Lemma failed_connection_ends_the_program_witness :
  main no_unicode_digits same plain_repr quoted stranger ascii_int ascii_lower
    plain_fixed terse [lit "repl.py"; lit "/dev/usbtmc0"]
    [Line (lit "status")] (start boot)
  = (Raised (list in_event) (SystemExit 1),
     {| machine := snd (construct stranger (lit "/dev/usbtmc0") boot []);
        screen := [Print (lit "Connecting to /dev/usbtmc0...");
                   Print (lit "Failed to connect: Unexpected device response: ACME,PSU-1")] |}).
Proof.
  refine (proj1 (@failed_connection_ends_the_program no_unicode_digits
                   float_literal same plain_repr quoted stranger ascii_int
                   ascii_lower plain_fixed terse
                   [lit "repl.py"; lit "/dev/usbtmc0"] [Line (lit "status")]
                   boot
                   (ConnectionError (lit "Unexpected device response: ACME,PSU-1"))
                   (snd (construct stranger (lit "/dev/usbtmc0") boot []))
                   _ _)).
  - vm_compute. reflexivity.
  - discriminate.
Defined.


Lemma other_words_leave_the_device_alone_witness :
  let c := {| machine := ready; screen := [] |} in
  (exists line,
     execute no_unicode_digits same plain_repr unplugged ascii_int plain_fixed
       (lit "exit") [lit "1"] c
     = (Returned Break,
        {| machine := ready; screen := [] ++ [Print line] |})) /\
  (exists line,
     execute no_unicode_digits same plain_repr unplugged ascii_int plain_fixed
       (lit "reset") [lit "1"] c
     = (Returned Continue,
        {| machine := ready; screen := [] ++ [Print line] |})).
Proof.
  intros c. split.
  - apply (@other_words_leave_the_device_alone no_unicode_digits float_literal
             same plain_repr unplugged ascii_int plain_fixed
             (lit "exit") [lit "1"] c).
    vm_compute. reflexivity.
  - apply (@other_words_leave_the_device_alone no_unicode_digits float_literal
             same plain_repr unplugged ascii_int plain_fixed
             (lit "reset") [lit "1"] c).
    vm_compute. reflexivity.
Defined.

Lemma failed_command_is_reported_witness :
  let c := {| machine := ready; screen := [] |} in
  try_except
    (execute no_unicode_digits same plain_repr noisy ascii_int plain_fixed
       (lit "raw") [lit "*IDN?"])
    (loop_handler quoted terse) c
  = (Returned Continue,
     {| machine := snd (query noisy (lit "*IDN?") ready);
        screen := [] ++ [Print (lit "Invalid value: error")] |}).
Proof.
  intros c.
  refine (proj1 (@failed_command_is_reported no_unicode_digits float_literal
                   same plain_repr quoted noisy ascii_int plain_fixed terse
                   (lit "raw") [lit "*IDN?"] c
                   {| machine := snd (query noisy (lit "*IDN?") ready);
                      screen := [] |}
                   (Lib UnicodeDecodeError) _ _)).
  - vm_compute. reflexivity.
  - discriminate.
Defined.

Lemma status_zero_is_status_witness :
  let c := {| machine := ready; screen := [] |} in
  execute no_unicode_digits same plain_repr bench ascii_int plain_fixed
    (lit "status") [lit "0"; lit "2"] c
  = execute no_unicode_digits same plain_repr bench ascii_int plain_fixed
      (lit "status") [] c.
Proof.
  intros c.
  apply (@status_zero_is_status no_unicode_digits float_literal same plain_repr
           bench ascii_int plain_fixed (lit "0") [lit "2"] c).
  vm_compute. reflexivity.
Defined.

Lemma failed_command_has_printed_nothing_witness :
  let c := {| machine := ready; screen := [Print (lit "CH1 ON")] |} in
  let c' := {| machine := snd (command write_protected (lit ":OUTP CH2,ON") ready);
               screen := [Print (lit "CH1 ON")] |} in
  screen c' = screen c /\
  exists line,
    screen (snd (try_except
                   (execute no_unicode_digits same plain_repr write_protected
                      ascii_int plain_fixed (lit "on") [lit "2"])
                   (loop_handler quoted terse) c))
    = screen c ++ [Print line].
Proof.
  intros c c'.
  assert (H : screen c' = screen c /\
              (Lib (OSError 5) <> Lib KeyboardInterrupt ->
               exists line,
                 screen (snd (try_except
                   (execute no_unicode_digits same plain_repr write_protected
                      ascii_int plain_fixed (lit "on") [lit "2"])
                   (loop_handler quoted terse) c))
                 = screen c ++ [Print line])).
  { apply (@failed_command_has_printed_nothing no_unicode_digits float_literal
             same plain_repr quoted write_protected ascii_int plain_fixed terse
             (lit "on") [lit "2"] c c' (Lib (OSError 5))).
    - vm_compute. reflexivity.
    - vm_compute. reflexivity. }
  split; [exact (proj1 H)|].
  apply (proj2 H). discriminate.
Defined.

(** A session on the bench supply: what the terminal shows and what the
    device is asked, and the unread input that is left after [quit]. *)
Example a_session :
  let r := main no_unicode_digits same plain_repr quoted bench ascii_int
             ascii_lower plain_fixed terse [lit "repl.py"]
             [Line (lit " SET 1 5.0 0.5 "); Line (lit "set 1"); Line (lit "status 0");
              Line (lit "raw :OUTP?   CH2"); Line (lit "quit"); Line (lit "on 1")]
             (start boot) in
  fst r = Returned [Line (lit "on 1")] /\
  calls (machine (snd r))
  = [Query (lit "*IDN?"); Send (lit ":SOUR1:VOLT 5.0"); Send (lit ":SOUR1:CURR 0.5")]
    ++ status_queries 1 ++ status_queries 2 ++ status_queries 3
    ++ [Query (lit ":OUTP? CH2")] /\
  nth_error (screen (snd r)) 4 = Some (Print (lit "CH1: 5.0V, 0.5A")) /\
  nth_error (screen (snd r)) 6
  = Some (Print (lit "Missing arguments. Type 'help' for usage.")) /\
  last (screen (snd r)) (Prompt []) = Print (lit "Bye!").
Proof. vm_compute. repeat split. Qed.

----

Task item - Nothing should be changed: write out all of the data as is.

Answer section -
Lemma failed_connection_ends_the_program_witness :
  main no_unicode_digits same plain_repr quoted stranger ascii_int ascii_lower
    plain_fixed terse [lit "repl.py"; lit "/dev/usbtmc0"]
    [Line (lit "status")] (start boot)
  = (Raised (list in_event) (SystemExit 1),
     {| machine := snd (construct stranger (lit "/dev/usbtmc0") boot []);
        screen := [Print (lit "Connecting to /dev/usbtmc0...");
                   Print (lit "Failed to connect: Unexpected device response: ACME,PSU-1")] |}).
Proof.
  refine (proj1 (@failed_connection_ends_the_program no_unicode_digits
                   float_literal same plain_repr quoted stranger ascii_int
                   ascii_lower plain_fixed terse
                   [lit "repl.py"; lit "/dev/usbtmc0"] [Line (lit "status")]
                   boot
                   (ConnectionError (lit "Unexpected device response: ACME,PSU-1"))
                   (snd (construct stranger (lit "/dev/usbtmc0") boot []))
                   _ _)).
  - vm_compute. reflexivity.
  - discriminate.
Defined.


Lemma other_words_leave_the_device_alone_witness :
  let c := {| machine := ready; screen := [] |} in
  (exists line,
     execute no_unicode_digits same plain_repr unplugged ascii_int plain_fixed
       (lit "exit") [lit "1"] c
     = (Returned Break,
        {| machine := ready; screen := [] ++ [Print line] |})) /\
  (exists line,
     execute no_unicode_digits same plain_repr unplugged ascii_int plain_fixed
       (lit "reset") [lit "1"] c
     = (Returned Continue,
        {| machine := ready; screen := [] ++ [Print line] |})).
Proof.
  intros c. split.
  - apply (@other_words_leave_the_device_alone no_unicode_digits float_literal
             same plain_repr unplugged ascii_int plain_fixed
             (lit "exit") [lit "1"] c).
    vm_compute. reflexivity.
  - apply (@other_words_leave_the_device_alone no_unicode_digits float_literal
             same plain_repr unplugged ascii_int plain_fixed
             (lit "reset") [lit "1"] c).
    vm_compute. reflexivity.
Defined.

Lemma failed_command_is_reported_witness :
  let c := {| machine := ready; screen := [] |} in
  try_except
    (execute no_unicode_digits same plain_repr noisy ascii_int plain_fixed
       (lit "raw") [lit "*IDN?"])
    (loop_handler quoted terse) c
  = (Returned Continue,
     {| machine := snd (query noisy (lit "*IDN?") ready);
        screen := [] ++ [Print (lit "Invalid value: error")] |}).
Proof.
  intros c.
  refine (proj1 (@failed_command_is_reported no_unicode_digits float_literal
                   same plain_repr quoted noisy ascii_int plain_fixed terse
                   (lit "raw") [lit "*IDN?"] c
                   {| machine := snd (query noisy (lit "*IDN?") ready);
                      screen := [] |}
                   (Lib UnicodeDecodeError) _ _)).
  - vm_compute. reflexivity.
  - discriminate.
Defined.

Lemma status_zero_is_status_witness :
  let c := {| machine := ready; screen := [] |} in
  execute no_unicode_digits same plain_repr bench ascii_int plain_fixed
    (lit "status") [lit "0"; lit "2"] c
  = execute no_unicode_digits same plain_repr bench ascii_int plain_fixed
      (lit "status") [] c.
Proof.
  intros c.
  apply (@status_zero_is_status no_unicode_digits float_literal same plain_repr
           bench ascii_int plain_fixed (lit "0") [lit "2"] c).
  vm_compute. reflexivity.
Defined.

Lemma failed_command_has_printed_nothing_witness :
  let c := {| machine := ready; screen := [Print (lit "CH1 ON")] |} in
  let c' := {| machine := snd (command write_protected (lit ":OUTP CH2,ON") ready);
               screen := [Print (lit "CH1 ON")] |} in
  screen c' = screen c /\
  exists line,
    screen (snd (try_except
                   (execute no_unicode_digits same plain_repr write_protected
                      ascii_int plain_fixed (lit "on") [lit "2"])
                   (loop_handler quoted terse) c))
    = screen c ++ [Print line].
Proof.
  intros c c'.
  assert (H : screen c' = screen c /\
              (Lib (OSError 5) <> Lib KeyboardInterrupt ->
               exists line,
                 screen (snd (try_except
                   (execute no_unicode_digits same plain_repr write_protected
                      ascii_int plain_fixed (lit "on") [lit "2"])
                   (loop_handler quoted terse) c))
                 = screen c ++ [Print line])).
  { apply (@failed_command_has_printed_nothing no_unicode_digits float_literal
             same plain_repr quoted write_protected ascii_int plain_fixed terse
             (lit "on") [lit "2"] c c' (Lib (OSError 5))).
    - vm_compute. reflexivity.
    - vm_compute. reflexivity. }
  split; [exact (proj1 H)|].
  apply (proj2 H). discriminate.
Defined.

(** A session on the bench supply: what the terminal shows and what the
    device is asked, and the unread input that is left after [quit]. *)
Example a_session :
  let r := main no_unicode_digits same plain_repr quoted bench ascii_int
             ascii_lower plain_fixed terse [lit "repl.py"]
             [Line (lit " SET 1 5.0 0.5 "); Line (lit "set 1"); Line (lit "status 0");
              Line (lit "raw :OUTP?   CH2"); Line (lit "quit"); Line (lit "on 1")]
             (start boot) in
  fst r = Returned [Line (lit "on 1")] /\
  calls (machine (snd r))
  = [Query (lit "*IDN?"); Send (lit ":SOUR1:VOLT 5.0"); Send (lit ":SOUR1:CURR 0.5")]
    ++ status_queries 1 ++ status_queries 2 ++ status_queries 3
    ++ [Query (lit ":OUTP? CH2")] /\
  nth_error (screen (snd r)) 4 = Some (Print (lit "CH1: 5.0V, 0.5A")) /\
  nth_error (screen (snd r)) 6
  = Some (Print (lit "Missing arguments. Type 'help' for usage.")) /\
  last (screen (snd r)) (Prompt []) = Print (lit "Bye!").
Proof. vm_compute. repeat split. Qed.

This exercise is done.